=== Begin Enclosure ===
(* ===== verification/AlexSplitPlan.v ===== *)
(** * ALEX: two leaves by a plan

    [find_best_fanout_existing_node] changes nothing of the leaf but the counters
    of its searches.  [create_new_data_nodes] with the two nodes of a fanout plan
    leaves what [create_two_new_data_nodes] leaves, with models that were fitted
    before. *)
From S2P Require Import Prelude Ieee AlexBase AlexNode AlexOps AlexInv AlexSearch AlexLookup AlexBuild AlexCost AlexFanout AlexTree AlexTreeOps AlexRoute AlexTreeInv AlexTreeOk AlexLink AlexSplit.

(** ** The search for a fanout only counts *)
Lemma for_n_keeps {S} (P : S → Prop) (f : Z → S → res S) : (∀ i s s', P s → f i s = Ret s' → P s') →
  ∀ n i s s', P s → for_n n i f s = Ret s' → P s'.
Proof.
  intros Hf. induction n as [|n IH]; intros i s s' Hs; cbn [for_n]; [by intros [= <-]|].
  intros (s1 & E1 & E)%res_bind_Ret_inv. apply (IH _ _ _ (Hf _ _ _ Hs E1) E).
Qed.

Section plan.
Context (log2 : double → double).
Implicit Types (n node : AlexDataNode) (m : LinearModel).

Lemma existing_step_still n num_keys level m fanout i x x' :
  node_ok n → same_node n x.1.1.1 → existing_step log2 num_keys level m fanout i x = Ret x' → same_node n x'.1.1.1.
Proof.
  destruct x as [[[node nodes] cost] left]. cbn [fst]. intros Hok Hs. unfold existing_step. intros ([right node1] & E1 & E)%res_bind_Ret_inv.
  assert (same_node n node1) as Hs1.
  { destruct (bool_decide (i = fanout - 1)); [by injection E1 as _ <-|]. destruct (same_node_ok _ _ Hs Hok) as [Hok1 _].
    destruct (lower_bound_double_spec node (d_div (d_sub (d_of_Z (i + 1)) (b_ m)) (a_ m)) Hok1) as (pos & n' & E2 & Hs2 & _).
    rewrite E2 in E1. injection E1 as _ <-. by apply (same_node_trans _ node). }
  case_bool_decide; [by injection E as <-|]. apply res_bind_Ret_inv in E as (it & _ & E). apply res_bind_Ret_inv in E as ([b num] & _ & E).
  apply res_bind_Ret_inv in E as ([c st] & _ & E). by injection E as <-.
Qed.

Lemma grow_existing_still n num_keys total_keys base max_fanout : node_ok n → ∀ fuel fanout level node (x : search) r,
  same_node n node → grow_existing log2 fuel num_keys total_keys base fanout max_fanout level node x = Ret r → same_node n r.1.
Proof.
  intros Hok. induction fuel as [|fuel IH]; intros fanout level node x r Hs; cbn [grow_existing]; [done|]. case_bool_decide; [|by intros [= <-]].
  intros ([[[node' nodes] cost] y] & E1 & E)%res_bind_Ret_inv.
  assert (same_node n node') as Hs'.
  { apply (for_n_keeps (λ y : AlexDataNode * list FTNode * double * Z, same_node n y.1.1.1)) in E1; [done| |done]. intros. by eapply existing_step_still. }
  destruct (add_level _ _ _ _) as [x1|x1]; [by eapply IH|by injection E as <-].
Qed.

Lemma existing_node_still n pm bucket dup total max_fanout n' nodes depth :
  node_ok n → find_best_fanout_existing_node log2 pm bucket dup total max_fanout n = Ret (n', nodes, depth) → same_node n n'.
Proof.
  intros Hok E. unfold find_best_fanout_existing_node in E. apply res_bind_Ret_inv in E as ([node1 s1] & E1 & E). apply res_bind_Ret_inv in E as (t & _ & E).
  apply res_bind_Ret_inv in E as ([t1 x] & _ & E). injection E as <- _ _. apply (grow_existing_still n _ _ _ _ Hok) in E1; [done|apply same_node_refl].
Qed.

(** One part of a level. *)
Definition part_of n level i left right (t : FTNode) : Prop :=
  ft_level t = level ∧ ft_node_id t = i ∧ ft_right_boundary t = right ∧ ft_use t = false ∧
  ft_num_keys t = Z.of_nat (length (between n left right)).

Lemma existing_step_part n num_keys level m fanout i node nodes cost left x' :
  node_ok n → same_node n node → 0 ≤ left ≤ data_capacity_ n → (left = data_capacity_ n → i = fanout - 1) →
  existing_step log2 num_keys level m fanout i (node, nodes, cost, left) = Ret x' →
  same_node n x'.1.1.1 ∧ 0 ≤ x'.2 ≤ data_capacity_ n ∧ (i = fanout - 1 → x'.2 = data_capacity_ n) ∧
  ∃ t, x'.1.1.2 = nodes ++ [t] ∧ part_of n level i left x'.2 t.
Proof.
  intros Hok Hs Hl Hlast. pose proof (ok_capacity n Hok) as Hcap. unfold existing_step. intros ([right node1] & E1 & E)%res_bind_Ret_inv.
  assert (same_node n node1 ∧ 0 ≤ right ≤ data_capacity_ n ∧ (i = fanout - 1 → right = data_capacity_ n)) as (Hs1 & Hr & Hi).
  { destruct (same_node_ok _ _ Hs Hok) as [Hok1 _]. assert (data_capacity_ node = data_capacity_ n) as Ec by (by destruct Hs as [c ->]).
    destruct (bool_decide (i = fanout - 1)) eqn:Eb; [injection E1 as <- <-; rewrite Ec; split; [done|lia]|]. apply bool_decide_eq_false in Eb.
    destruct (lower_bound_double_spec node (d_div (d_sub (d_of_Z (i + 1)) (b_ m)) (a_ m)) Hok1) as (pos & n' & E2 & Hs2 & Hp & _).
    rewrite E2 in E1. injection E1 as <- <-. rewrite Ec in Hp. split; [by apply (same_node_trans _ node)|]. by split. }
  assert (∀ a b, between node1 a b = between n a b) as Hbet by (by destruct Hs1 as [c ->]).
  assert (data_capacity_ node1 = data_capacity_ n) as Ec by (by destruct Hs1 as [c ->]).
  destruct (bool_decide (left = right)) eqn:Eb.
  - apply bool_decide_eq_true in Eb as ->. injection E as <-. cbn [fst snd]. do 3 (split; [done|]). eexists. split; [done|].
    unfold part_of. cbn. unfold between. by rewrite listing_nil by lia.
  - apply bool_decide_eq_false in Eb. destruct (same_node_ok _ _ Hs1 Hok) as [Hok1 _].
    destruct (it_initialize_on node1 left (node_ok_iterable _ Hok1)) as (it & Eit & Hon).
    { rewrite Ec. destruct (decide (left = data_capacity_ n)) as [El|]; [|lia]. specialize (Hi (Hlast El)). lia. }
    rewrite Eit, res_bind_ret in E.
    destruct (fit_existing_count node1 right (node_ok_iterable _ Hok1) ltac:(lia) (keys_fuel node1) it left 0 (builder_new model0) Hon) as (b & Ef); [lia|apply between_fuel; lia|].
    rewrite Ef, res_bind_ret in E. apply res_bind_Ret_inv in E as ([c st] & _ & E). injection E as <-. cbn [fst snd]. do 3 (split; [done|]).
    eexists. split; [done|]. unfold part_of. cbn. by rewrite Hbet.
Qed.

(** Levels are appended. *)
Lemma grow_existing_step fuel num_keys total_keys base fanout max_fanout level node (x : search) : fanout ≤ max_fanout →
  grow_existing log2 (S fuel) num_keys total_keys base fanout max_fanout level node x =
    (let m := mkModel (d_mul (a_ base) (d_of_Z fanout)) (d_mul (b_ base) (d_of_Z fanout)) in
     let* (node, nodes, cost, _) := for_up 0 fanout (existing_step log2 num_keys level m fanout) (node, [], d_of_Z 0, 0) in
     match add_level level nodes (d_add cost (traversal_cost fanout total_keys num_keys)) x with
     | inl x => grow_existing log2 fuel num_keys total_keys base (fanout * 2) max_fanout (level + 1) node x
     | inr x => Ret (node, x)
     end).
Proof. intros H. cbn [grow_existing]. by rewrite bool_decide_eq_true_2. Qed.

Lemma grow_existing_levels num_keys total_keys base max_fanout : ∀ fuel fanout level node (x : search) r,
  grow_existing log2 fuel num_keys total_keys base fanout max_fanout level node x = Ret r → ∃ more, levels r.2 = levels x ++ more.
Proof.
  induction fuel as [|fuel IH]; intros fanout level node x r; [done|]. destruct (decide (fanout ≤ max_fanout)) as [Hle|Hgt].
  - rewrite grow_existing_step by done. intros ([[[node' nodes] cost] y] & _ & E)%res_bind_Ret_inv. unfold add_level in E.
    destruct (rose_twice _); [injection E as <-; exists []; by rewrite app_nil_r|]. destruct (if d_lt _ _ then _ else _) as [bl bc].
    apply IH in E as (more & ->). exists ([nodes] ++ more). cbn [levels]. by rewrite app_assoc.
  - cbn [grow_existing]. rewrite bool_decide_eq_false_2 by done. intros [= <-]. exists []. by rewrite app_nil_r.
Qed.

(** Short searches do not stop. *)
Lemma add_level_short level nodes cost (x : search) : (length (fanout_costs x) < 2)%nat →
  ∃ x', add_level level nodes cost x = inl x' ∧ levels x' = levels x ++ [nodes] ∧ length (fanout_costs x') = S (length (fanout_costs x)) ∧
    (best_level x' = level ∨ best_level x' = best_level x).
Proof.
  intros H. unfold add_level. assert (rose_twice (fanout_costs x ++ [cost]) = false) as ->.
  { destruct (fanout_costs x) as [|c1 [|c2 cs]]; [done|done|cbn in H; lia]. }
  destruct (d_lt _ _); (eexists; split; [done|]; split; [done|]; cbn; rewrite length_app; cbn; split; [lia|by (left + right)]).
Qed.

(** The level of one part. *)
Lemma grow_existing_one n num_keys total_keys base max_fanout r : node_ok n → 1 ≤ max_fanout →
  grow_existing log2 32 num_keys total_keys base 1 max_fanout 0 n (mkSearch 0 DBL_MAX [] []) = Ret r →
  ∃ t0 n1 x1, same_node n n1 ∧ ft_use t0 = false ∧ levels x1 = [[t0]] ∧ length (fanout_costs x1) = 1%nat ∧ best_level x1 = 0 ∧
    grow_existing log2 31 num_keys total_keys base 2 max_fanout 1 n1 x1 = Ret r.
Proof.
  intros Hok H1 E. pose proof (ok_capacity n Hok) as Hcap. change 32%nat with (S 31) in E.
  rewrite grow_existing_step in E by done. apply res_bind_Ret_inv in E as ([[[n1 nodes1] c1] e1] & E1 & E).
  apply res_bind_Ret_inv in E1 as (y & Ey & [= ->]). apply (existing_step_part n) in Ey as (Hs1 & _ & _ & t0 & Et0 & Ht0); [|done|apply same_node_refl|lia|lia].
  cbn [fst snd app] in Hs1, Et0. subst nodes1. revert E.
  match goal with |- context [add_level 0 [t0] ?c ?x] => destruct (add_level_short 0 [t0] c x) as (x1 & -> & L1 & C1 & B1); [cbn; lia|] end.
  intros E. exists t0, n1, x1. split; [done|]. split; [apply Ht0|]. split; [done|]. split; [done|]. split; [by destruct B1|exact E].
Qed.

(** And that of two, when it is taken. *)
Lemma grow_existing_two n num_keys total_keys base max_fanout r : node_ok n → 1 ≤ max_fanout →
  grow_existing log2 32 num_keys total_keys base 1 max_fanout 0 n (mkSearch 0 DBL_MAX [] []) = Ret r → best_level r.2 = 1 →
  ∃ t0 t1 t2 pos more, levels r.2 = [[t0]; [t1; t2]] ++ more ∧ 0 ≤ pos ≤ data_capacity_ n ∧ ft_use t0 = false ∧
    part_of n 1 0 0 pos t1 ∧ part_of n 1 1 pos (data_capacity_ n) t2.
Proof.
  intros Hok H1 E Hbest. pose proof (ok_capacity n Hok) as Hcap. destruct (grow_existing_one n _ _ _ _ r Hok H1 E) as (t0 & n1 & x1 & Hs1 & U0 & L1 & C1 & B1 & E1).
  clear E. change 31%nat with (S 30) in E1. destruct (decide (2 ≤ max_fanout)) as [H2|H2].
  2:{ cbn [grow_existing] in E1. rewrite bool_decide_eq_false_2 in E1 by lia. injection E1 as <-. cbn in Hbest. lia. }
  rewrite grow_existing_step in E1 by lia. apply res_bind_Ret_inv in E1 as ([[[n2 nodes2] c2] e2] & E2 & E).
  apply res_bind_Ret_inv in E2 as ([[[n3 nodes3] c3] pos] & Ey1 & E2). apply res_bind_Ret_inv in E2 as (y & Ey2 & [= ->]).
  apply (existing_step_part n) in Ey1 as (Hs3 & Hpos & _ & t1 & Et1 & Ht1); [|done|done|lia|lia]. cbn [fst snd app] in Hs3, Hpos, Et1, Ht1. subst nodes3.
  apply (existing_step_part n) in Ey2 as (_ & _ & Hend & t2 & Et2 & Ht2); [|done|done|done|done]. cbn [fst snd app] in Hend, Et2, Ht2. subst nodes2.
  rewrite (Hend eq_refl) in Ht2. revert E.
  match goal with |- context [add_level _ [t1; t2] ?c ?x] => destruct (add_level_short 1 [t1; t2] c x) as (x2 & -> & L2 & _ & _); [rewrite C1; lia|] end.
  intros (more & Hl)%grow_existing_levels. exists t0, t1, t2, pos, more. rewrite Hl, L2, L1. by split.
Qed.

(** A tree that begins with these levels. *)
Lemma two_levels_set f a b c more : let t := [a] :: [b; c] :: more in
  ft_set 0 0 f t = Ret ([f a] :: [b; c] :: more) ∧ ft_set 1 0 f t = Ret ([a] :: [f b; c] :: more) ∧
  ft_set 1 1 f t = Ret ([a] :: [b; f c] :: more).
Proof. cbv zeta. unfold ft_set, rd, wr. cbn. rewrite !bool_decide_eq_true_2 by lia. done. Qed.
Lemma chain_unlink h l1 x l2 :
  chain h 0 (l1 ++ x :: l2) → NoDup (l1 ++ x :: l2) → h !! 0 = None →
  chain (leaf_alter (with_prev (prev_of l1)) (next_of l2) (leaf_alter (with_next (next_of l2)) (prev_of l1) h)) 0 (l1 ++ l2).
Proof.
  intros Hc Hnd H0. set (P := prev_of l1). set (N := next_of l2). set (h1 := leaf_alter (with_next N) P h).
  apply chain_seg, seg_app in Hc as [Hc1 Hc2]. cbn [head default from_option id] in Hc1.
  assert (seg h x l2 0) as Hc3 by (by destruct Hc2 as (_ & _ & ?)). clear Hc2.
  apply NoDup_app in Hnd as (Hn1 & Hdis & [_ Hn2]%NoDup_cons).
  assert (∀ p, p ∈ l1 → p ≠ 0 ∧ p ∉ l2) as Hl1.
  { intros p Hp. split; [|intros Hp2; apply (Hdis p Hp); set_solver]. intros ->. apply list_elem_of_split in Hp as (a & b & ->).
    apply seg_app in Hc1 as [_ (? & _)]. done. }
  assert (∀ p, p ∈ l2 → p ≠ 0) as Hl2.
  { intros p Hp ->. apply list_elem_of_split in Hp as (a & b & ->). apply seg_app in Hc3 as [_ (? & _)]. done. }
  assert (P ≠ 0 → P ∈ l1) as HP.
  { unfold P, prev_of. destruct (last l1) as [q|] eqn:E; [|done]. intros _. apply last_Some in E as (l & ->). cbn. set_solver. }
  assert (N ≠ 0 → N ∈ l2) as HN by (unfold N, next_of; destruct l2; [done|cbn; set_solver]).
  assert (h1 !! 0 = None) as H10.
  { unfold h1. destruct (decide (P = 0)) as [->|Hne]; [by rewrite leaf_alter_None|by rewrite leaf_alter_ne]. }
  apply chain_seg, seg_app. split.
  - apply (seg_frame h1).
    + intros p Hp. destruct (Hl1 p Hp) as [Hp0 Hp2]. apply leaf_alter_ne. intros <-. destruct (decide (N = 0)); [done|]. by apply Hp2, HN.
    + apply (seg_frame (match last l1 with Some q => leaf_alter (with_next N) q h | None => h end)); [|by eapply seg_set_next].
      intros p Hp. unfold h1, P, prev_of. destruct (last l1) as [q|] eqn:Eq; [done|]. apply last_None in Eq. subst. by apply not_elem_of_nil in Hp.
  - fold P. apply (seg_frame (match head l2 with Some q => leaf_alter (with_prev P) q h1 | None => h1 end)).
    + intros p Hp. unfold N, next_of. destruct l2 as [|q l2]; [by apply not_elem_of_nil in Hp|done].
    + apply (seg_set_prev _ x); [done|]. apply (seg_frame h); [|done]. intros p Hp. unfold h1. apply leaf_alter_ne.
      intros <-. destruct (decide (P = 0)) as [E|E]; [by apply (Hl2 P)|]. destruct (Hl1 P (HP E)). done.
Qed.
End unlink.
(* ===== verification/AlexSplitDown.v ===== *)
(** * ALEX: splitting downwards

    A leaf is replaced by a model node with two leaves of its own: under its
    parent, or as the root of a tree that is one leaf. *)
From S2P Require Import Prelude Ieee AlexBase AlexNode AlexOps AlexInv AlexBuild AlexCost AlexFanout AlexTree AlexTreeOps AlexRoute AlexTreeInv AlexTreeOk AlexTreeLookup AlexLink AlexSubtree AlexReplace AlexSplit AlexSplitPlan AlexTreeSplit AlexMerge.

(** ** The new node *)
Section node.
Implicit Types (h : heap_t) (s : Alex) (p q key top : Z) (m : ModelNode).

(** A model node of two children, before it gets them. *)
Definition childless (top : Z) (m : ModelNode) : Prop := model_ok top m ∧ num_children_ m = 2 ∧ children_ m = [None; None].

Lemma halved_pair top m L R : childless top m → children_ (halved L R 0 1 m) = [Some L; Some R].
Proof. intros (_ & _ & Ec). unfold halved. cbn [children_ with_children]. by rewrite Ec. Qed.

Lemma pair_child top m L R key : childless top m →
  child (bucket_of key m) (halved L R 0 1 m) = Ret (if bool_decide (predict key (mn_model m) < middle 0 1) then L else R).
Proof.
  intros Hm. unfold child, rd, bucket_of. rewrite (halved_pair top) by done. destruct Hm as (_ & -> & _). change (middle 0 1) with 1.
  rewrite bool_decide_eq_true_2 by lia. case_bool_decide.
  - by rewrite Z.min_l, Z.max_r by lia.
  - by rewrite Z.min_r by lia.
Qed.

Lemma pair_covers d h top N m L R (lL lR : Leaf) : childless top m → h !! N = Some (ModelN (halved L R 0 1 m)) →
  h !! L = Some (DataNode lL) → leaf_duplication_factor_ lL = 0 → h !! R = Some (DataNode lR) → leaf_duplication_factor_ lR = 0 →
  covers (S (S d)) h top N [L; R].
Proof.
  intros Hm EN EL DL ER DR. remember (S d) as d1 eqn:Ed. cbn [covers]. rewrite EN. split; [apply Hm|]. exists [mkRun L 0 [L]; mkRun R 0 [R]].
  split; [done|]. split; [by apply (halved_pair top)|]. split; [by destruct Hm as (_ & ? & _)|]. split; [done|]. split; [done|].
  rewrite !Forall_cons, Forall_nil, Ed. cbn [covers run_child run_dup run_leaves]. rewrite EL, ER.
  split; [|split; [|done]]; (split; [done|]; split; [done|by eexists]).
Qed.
=== End Enclosure ===
## Problem to work on
For the material above, reproduce exactly the lines from the line with "intros Hok Hs Hl" to the line with "Hs2 & Hp & _).", inclusive, and exclude all others.

## Exercise response
  intros Hok Hs Hl Hlast. pose proof (ok_capacity n Hok) as Hcap. unfold existing_step. intros ([right node1] & E1 & E)%res_bind_Ret_inv.
  assert (same_node n node1 ∧ 0 ≤ right ≤ data_capacity_ n ∧ (i = fanout - 1 → right = data_capacity_ n)) as (Hs1 & Hr & Hi).
  { destruct (same_node_ok _ _ Hs Hok) as [Hok1 _]. assert (data_capacity_ node = data_capacity_ n) as Ec by (by destruct Hs as [c ->]).
    destruct (bool_decide (i = fanout - 1)) eqn:Eb; [injection E1 as <- <-; rewrite Ec; split; [done|lia]|]. apply bool_decide_eq_false in Eb.
    destruct (lower_bound_double_spec node (d_div (d_sub (d_of_Z (i + 1)) (b_ m)) (a_ m)) Hok1) as (pos & n' & E2 & Hs2 & Hp & _).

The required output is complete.